> [ACTION ITEM]: Working from the records below, repeat exactly the lines starting at the line that contains "intros Hm Ha." and ending at the line that contains "process_fgbg (Multi O) mask is_fg None wd", inclusive.
Start of RECORD SET
Lemma trim_img_keeps_first_channel_witness :
  img_empty [[[1; 2; 3]; [4; 5; 6]]]%Q = false /\
  Forall (Forall (fun p : list Q => p <> [])) [[[1; 2; 3]; [4; 5; 6]]]%Q /\
  exists m, trim_img (Multi [[[1; 2; 3]; [4; 5; 6]]]%Q) = Ok m /\
            Forall2 (Forall2 (fun v p => head p = Some v)) m [[[1; 2; 3]; [4; 5; 6]]]%Q /\
            trim_img (Gray m) = Ok m.
Proof.
  assert (H : Forall (Forall (fun p : list Q => p <> [])) [[[1; 2; 3]; [4; 5; 6]]]%Q)
    by (repeat constructor; discriminate).
  split; [reflexivity|]. split; [exact H|].
  exact (proj1 (trim_img_keeps_first_channel [[[1; 2; 3]; [4; 5; 6]]]%Q) eq_refl H).
Defined.

(** ** [process_fgbg] *)

(** A pixel of any number of channels against a one-channel pixel. *)
Lemma bzip_stretch_r (f : Q -> Q -> Q) (p : list Q) (b : Q) :
  bzip (fun x y => Ok (f x y)) p [b] = Ok ((fun x => f x b) <$> p).
Proof.
  unfold bzip. destruct p as [|x [|y p]]; simpl; try reflexivity.
  rewrite (mapM_Res_pure (fun x => f x b) p). reflexivity.
Qed.

Lemma mapM_Res_zip_r {A B B' C} (h : B' -> B) (f : A -> B -> Res C)
    (g : A -> B' -> C) la lb :
  Forall2 (fun a b => f a (h b) = Ok (g a b)) la lb ->
  mapM_Res (fun ab => f ab.1 ab.2) (zip la (h <$> lb)) = Ok (zip_with g la lb).
Proof.
  induction 1 as [|a b la lb Hab H IH]; [reflexivity|].
  simpl. rewrite Hab. simpl.
  change (list_fmap B' B h lb) with (h <$> lb). rewrite IH. reflexivity.
Qed.

Lemma bzip_Forall2_r {A B B' C} (h : B' -> B) (f : A -> B -> Res C)
    (g : A -> B' -> C) la lb :
  Forall2 (fun a b => f a (h b) = Ok (g a b)) la lb ->
  bzip f la (h <$> lb) = Ok (zip_with g la lb).
Proof.
  intros H. unfold bzip.
  rewrite length_fmap, (Forall2_length _ _ _ H), Nat.eqb_refl.
  now apply mapM_Res_zip_r.
Qed.

(** An [(h, w, c)] array against an [(h, w, 1)] array. *)
Lemma bzip3_mask (f : Q -> Q -> Q) (a : Img (list Q)) (m : Img Q) :
  Forall2 (fun (s : list (list Q)) (r : list Q) => length s = length r) a m ->
  bzip3 f a (img_map (fun v => [v]) m)
  = Ok (zip_with (zip_with (fun (p : list Q) v => (fun x => f x v) <$> p)) a m).
Proof.
  intros H. unfold bzip3, img_map. apply bzip_Forall2_r.
  eapply Forall2_impl; [exact H|]. intros s r Hsr. simpl.
  apply bzip_Forall2_r. apply Forall2_true; [|exact Hsr].
  intros p v. apply bzip_stretch_r.
Qed.

Lemma rect3_scale_r (g : Q -> Q -> Q) m a h w c :
  rect2 m h w -> rect3 a h w c ->
  rect3 (zip_with (zip_with (fun (p : list Q) v => (fun x => g x v) <$> p)) a m) h w c.
Proof.
  intros [Hmh Hmw] [Hah Haw]. split.
  - rewrite length_zip_with. lia.
  - apply Forall_lookup. intros i row Hrow.
    apply lookup_zip_with_Some in Hrow as (s & r & -> & Hs & Hr).
    rewrite Forall_lookup in Hmw. rewrite Forall_lookup in Haw.
    specialize (Hmw i r Hr). destruct (Haw i s Hs) as [Hsw Hsc]. split.
    + rewrite length_zip_with. lia.
    + apply Forall_lookup. intros j p Hp.
      apply lookup_zip_with_Some in Hp as (q & v & -> & Hq & _).
      rewrite Forall_lookup in Hsc. rewrite length_fmap. eapply Hsc, Hq.
Qed.

Lemma mask_3_of_singleton (mask : Img Q) :
  mask_3_of mask = Multi (img_map (fun v => [v]) (img_map (fun m => m / 255)%Q mask)).
Proof.
  unfold mask_3_of, img_map. f_equal. rewrite <- list_fmap_compose.
  apply list_fmap_ext. intros _ r _. simpl. rewrite <- list_fmap_compose. reflexivity.
Qed.

Lemma rect2_rect3_rows_r m a h w c :
  rect2 m h w -> rect3 a h w c ->
  Forall2 (fun (s : list (list Q)) (r : list Q) => length s = length r) a m.
Proof.
  intros Hm Ha. apply Forall2_flip. eapply Forall2_impl;
    [exact (rect2_rect3_rows m a h w c Hm Ha)|]. intros r s Hrs. simpl. now symmetry.
Qed.

(** Without a path, the two layers written out. *)
Lemma process_fgbg_run (O : Img (list Q)) (mask : Img Q) h w c (is_fg : bool) wd :
  rect3 O h w c -> rect2 mask h w ->
  process_fgbg (Multi O) mask is_fg None wd
  = (Ok (Multi (zip_with (zip_with (fun (p : list Q) v => (fun x => x * v)%Q <$> p)) O
                  (img_map (fun m => if is_fg then m / 255 else 1 - m / 255)%Q mask))), wd).
Proof.
  intros HO Hm. unfold process_fgbg. rewrite liftR_run, mask_3_of_singleton.
  assert (Hm1 : rect2 (img_map (fun m => m / 255)%Q mask) h w) by now apply rect2_img_map.
  destruct is_fg.
  - unfold np_binop, promote3.
    rewrite (bzip3_mask Qmult O) by (eapply rect2_rect3_rows_r; eauto). reflexivity.
  - unfold np_binop, np_map, promote3. rewrite img_map_singleton.
    assert (Hm2 : rect2 (img_map (fun a => 1 - a)%Q (img_map (fun m => m / 255)%Q mask)) h w)
      by now apply rect2_img_map.
    rewrite (bzip3_mask Qmult O) by (eapply rect2_rect3_rows_r; eauto).
    cbn [fmap Res_fmap]. do 4 f_equal.
    unfold img_map. rewrite <- list_fmap_compose. apply list_fmap_ext.
    intros _ r _. simpl. rewrite <- list_fmap_compose. reflexivity.
Qed.

Lemma scaled_entry (O : Img (list Q)) (m : Img Q) (g : Q -> Q) y x k :
  entry (zip_with (zip_with (fun (p : list Q) v => (fun x => x * v)%Q <$> p)) O
           (img_map g m)) y x k =
  o ← entry O y x k; v ← pixel m y x; Some (o * g v)%Q.
Proof.
  unfold entry. rewrite pixel_zip_with, pixel_img_map.
  destruct (pixel O y x) as [p|]; [|reflexivity]. simpl.
  destruct (pixel m y x) as [v|]; simpl.
  - rewrite list_lookup_fmap. destruct (p !! k); reflexivity.
  - destruct (p !! k); reflexivity.
Qed.

(** X7. Without a stored foreground or background, [process_fgbg]
    splits an [(h, w, c)] image by an [(h, w)] mask into two layers of
    the image's shape: where the mask is 255 the foreground layer is
    the image and the background layer is 0, where the mask is 0 the
    foreground layer is 0 and the background layer is the image.  The
    generators and the files are not touched. *)
Theorem process_fgbg_splits_by_mask (O : Img (list Q)) (mask : Img Q)
    (h w c : nat) (wd : World) :
  rect3 O h w c -> rect2 mask h w ->
  exists F B,
    process_fgbg (Multi O) mask true None wd = (Ok (Multi F), wd) /\
    process_fgbg (Multi O) mask false None wd = (Ok (Multi B), wd) /\
    rect3 F h w c /\ rect3 B h w c /\
    forall y x k o m, entry O y x k = Some o -> pixel mask y x = Some m ->
      exists f b, entry F y x k = Some f /\ entry B y x k = Some b /\
        ((m == 255)%Q -> (f == o)%Q /\ (b == 0)%Q) /\
        ((m == 0)%Q -> (f == 0)%Q /\ (b == o)%Q).
Proof.
  intros HO Hm. do 2 eexists.
  split; [exact (process_fgbg_run O mask h w c true wd HO Hm)|].
  split; [exact (process_fgbg_run O mask h w c false wd HO Hm)|].
  split; [apply rect3_scale_r; [now apply rect2_img_map|exact HO]|].
  split; [apply rect3_scale_r; [now apply rect2_img_map|exact HO]|].
  intros y x k o m Ho Hmk. do 2 eexists.
  rewrite !scaled_entry, Ho, Hmk. simpl.
  split; [reflexivity|]. split; [reflexivity|].
  split; intros ->; split; field.
Qed.

Lemma process_fgbg_splits_by_mask_witness :
  rect3 fg_demo 1 2 3 /\ rect2 mask_demo 1 2 /\
  exists F B,
    process_fgbg (Multi fg_demo) mask_demo true None world_demo = (Ok (Multi F), world_demo) /\
    process_fgbg (Multi fg_demo) mask_demo false None world_demo = (Ok (Multi B), world_demo) /\
    rect3 F 1 2 3 /\ rect3 B 1 2 3 /\
    forall y x k o m, entry fg_demo y x k = Some o -> pixel mask_demo y x = Some m ->
      exists f b, entry F y x k = Some f /\ entry B y x k = Some b /\
        ((m == 255)%Q -> (f == o)%Q /\ (b == 0)%Q) /\
        ((m == 0)%Q -> (f == 0)%Q /\ (b == o)%Q).
Proof.
  assert (H3 : rect3 fg_demo 1 2 3) by (split; [reflexivity|repeat constructor]).
  assert (H2 : rect2 mask_demo 1 2) by (split; [reflexivity|repeat constructor]).
  split; [exact H3|]. split; [exact H2|].
  exact (process_fgbg_splits_by_mask fg_demo mask_demo 1 2 3 world_demo H3 H2).
Defined.


(** ** Shape and range of the composite *)









(** ** Masks that do not fit the foreground *)

Lemma stretch_mismatch {A} (n : nat) (l : list A) :
  length l <> n -> length l <> 1%nat -> stretch n l = Raise ValueError.
Proof.
  intros Hn H1. unfold stretch.
  destruct (Nat.eqb_spec (length l) n); [contradiction|].
  destruct l as [|a [|b l]]; try reflexivity. simpl in H1. contradiction.
Qed.

Lemma stretch_rows {A} (n h : nat) (l : list A) :
  n <> 0%nat -> length l = h -> ~ (h <> n /\ h <> 1%nat) ->
  exists a k, stretch n l = Ok (a :: k) /\ a ∈ l.
Proof.
  intros Hn Hl Hfit. unfold stretch.
  destruct (Nat.eqb_spec (length l) n) as [E|E].
  - destruct l as [|a l]; [simpl in E; congruence|]. exists a, l. split; [reflexivity|].
    apply list_elem_of_here.
  - destruct l as [|a [|b l]]; simpl in *; try (exfalso; apply Hfit; lia).
    destruct n as [|n]; [contradiction|]. exists a, (replicate n a).
    split; [reflexivity|apply list_elem_of_here].
Qed.

Lemma alpha_of_mask_mismatch (mask : Img Q) (h w H W : nat) :
  H <> 0%nat -> rect2 mask h w ->
  (h <> H /\ h <> 1%nat) \/ (w <> W /\ w <> 1%nat) ->
  alpha_of_mask H W mask = Raise ValueError.
Proof.
  intros HH Hm Hbad. apply (rect2_img_map (fun m => m / 255)%Q) in Hm as [Hh Hw].
  unfold alpha_of_mask.
  destruct (decide (h <> H /\ h <> 1%nat)) as [Hfit|Hfit].
  { rewrite stretch_mismatch by (rewrite Hh; tauto). reflexivity. }
  destruct Hbad as [Hbad|[HwW Hw1]]; [tauto|].
  destruct (stretch_rows H h _ HH Hh Hfit) as (a & k & -> & Ha).
  rewrite Forall_forall in Hw. specialize (Hw a Ha).
  cbn [mbind Res_bind]. rewrite mapM_Res_cons.
  rewrite stretch_mismatch by (rewrite Hw; assumption). reflexivity.
Qed.

(** X9. Both composite generators refuse their arguments before any
    random number is drawn: a rank-2 foreground cannot be unpacked
    into [h, w, c], and a mask whose height or width is neither that
    of the (non-empty) foreground nor 1 cannot be written into the
    alpha plane.  Either way ValueError is raised and the generators
    stay where they were. *)
Theorem composites_reject_misfit
    (sk_resize : ndarray -> list nat -> list nat -> Q)
    (blur_value : Z -> Img (list Q) -> nat -> nat -> nat -> Q)
    (bg : ndarray) (mask : Img Q) (fd bd : option ndarray) (wd : World) :
  (forall a : Img Q,
     generate_composite_coco sk_resize (Gray a) bg mask wd = (Raise ValueError, wd) /\
     generate_composite_rssn sk_resize blur_value (Gray a) bg mask fd bd wd
     = (Raise ValueError, wd)) /\
  (forall (F : Img (list Q)) (h w : nat),
     F <> [] -> rect2 mask h w ->
     (h <> length F /\ h <> 1%nat) \/ (w <> cols F /\ w <> 1%nat) ->
     generate_composite_coco sk_resize (Multi F) bg mask wd = (Raise ValueError, wd) /\
     generate_composite_rssn sk_resize blur_value (Multi F) bg mask fd bd wd
     = (Raise ValueError, wd)).
Proof.
  split; [intros a; split; reflexivity|].
  intros F h w HF Hm Hbad.
  assert (Ha : alpha_of_mask (length F) (cols F) mask = Raise ValueError).
  { eapply alpha_of_mask_mismatch; eauto. destruct F; [congruence|discriminate]. }
  unfold generate_composite_coco, generate_composite_rssn, rssn_before_noise.
  rewrite !bind_run, !liftR_run. cbn [shape3].
  rewrite !bind_run, !liftR_run, Ha. split; reflexivity.
Qed.

Lemma composites_reject_misfit_witness :
  fg_demo <> [] /\ rect2 [[255; 0; 0]]%Q 1 3 /\
  generate_composite_coco sk_nearest (Multi fg_demo) bg_demo [[255; 0; 0]]%Q world_demo
  = (Raise ValueError, world_demo) /\
  generate_composite_rssn sk_nearest no_blur (Multi fg_demo) bg_demo [[255; 0; 0]]%Q
    None None world_demo
  = (Raise ValueError, world_demo).
Proof.
  assert (HF : fg_demo <> []) by discriminate.
  assert (Hm : rect2 [[255; 0; 0]]%Q 1 3) by (split; [reflexivity|repeat constructor]).
  split; [exact HF|]. split; [exact Hm|].
  apply (proj2 (composites_reject_misfit sk_nearest no_blur bg_demo [[255; 0; 0]]%Q
                  None None world_demo) fg_demo 1%nat 3%nat HF Hm).
  right. split; discriminate.
Defined.

(** ** The rssn variant with its options off *)

(** X10. Without a denoised foreground, and when neither the blur coin
    nor the noise coin falls below one half, [generate_composite_rssn]
    returns or raises exactly what [generate_composite_coco] does on
    the same layers; when it returns it has drawn two numbers from
    Python's generator and none from NumPy's. *)
Theorem rssn_with_options_off_is_coco
    (sk_resize : ndarray -> list nat -> list nat -> Q)
    (blur_value : Z -> Img (list Q) -> nat -> nat -> nat -> Q)
    (fg bg : ndarray) (mask : Img Q) (bd : option ndarray) (wd : World) :
  (random_lt_half wd).1 = Ok false ->
  (random_lt_half (py_next wd)).1 = Ok false ->
  (generate_composite_rssn sk_resize blur_value fg bg mask None bd wd).1
  = (generate_composite_coco sk_resize fg bg mask wd).1 /\
  forall r, (generate_composite_coco sk_resize fg bg mask wd).1 = Ok r ->
    (generate_composite_rssn sk_resize blur_value fg bg mask None bd wd).2
    = py_next (py_next wd).
Proof.
  intros H1 H2.
  destruct (random_lt_half_run wd) as [b1 Hb1]. rewrite Hb1 in H1.
  simpl in H1. injection H1 as ->.
  destruct (random_lt_half_run (py_next wd)) as [b2 Hb2]. rewrite Hb2 in H2.
  simpl in H2. injection H2 as ->.
  unfold generate_composite_rssn, rssn_before_noise, generate_composite_coco.
  rewrite !bind_run, !liftR_run.
  destruct (shape3 fg) as [[[h w] c]|e]; [|split; [reflexivity|discriminate]].
  rewrite !bind_run, !liftR_run.
  destruct (alpha_of_mask h w mask) as [alpha|e]; [|split; [reflexivity|discriminate]].
  rewrite !bind_run, !liftR_run.
  destruct (resize_img sk_resize fg bg) as [bg'|e]; [|split; [reflexivity|discriminate]].
  rewrite !bind_run. cbn [mret M_ret]. rewrite !bind_run, Hb1. cbv beta iota.
  rewrite !bind_run. cbn [mret M_ret]. rewrite !bind_run, !liftR_run.
  destruct (blend alpha fg bg') as [composite|e]; [|split; [reflexivity|discriminate]].
  cbn [mret M_ret]. cbv beta iota. rewrite !bind_run, Hb2. split; reflexivity.
Qed.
End of RECORD SET
> [ANSWER BOX]:
  intros Hm Ha. apply Forall2_flip. eapply Forall2_impl;
    [exact (rect2_rect3_rows m a h w c Hm Ha)|]. intros r s Hrs. simpl. now symmetry.
Qed.

(** Without a path, the two layers written out. *)
Lemma process_fgbg_run (O : Img (list Q)) (mask : Img Q) h w c (is_fg : bool) wd :
  rect3 O h w c -> rect2 mask h w ->
  process_fgbg (Multi O) mask is_fg None wd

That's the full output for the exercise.